Material for this exercise: Begin

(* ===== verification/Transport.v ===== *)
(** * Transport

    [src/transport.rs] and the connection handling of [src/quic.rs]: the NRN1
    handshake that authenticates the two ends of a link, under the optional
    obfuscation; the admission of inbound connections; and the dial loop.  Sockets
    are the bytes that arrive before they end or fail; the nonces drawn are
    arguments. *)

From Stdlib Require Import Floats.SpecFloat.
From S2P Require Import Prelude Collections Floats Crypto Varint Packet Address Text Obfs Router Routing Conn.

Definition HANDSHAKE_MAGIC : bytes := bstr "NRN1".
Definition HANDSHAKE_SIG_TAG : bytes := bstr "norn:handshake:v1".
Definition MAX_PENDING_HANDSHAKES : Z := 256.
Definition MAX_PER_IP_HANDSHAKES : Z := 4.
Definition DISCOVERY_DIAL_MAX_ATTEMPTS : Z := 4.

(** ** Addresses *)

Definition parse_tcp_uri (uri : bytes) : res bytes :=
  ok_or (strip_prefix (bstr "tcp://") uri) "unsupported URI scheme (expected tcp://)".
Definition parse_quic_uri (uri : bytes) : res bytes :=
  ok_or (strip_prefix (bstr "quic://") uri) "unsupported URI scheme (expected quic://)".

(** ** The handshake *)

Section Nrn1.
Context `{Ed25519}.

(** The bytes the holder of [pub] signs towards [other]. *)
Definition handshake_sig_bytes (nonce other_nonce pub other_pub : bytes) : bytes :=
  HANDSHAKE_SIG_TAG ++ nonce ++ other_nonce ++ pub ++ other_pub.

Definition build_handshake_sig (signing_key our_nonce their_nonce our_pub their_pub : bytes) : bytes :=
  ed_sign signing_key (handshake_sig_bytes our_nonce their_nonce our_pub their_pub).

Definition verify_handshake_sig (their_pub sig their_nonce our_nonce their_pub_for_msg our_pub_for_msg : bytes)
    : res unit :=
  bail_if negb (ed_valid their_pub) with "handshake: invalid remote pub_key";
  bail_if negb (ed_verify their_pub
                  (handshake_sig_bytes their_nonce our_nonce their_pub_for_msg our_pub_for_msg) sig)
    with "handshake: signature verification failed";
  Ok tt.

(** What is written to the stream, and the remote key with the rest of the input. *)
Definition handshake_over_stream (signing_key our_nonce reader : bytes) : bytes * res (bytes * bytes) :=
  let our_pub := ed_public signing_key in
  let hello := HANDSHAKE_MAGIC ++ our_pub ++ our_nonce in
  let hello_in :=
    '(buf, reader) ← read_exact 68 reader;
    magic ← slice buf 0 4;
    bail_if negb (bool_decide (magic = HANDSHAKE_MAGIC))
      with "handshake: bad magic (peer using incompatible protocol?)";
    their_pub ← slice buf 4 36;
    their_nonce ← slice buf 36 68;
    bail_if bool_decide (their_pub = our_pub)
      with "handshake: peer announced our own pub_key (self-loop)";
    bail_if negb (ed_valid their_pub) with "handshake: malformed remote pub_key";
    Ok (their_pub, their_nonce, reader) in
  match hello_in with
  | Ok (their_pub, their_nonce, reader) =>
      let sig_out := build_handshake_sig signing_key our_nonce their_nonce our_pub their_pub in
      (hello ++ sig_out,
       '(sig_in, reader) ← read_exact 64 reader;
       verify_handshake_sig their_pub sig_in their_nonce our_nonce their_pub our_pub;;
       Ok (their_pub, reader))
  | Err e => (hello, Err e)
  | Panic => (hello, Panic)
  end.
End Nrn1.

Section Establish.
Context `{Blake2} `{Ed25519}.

Material for this exercise: End

The task =>
From the data, report how many lines hold "reader", leaving out any other words.

Solution to this task =>
6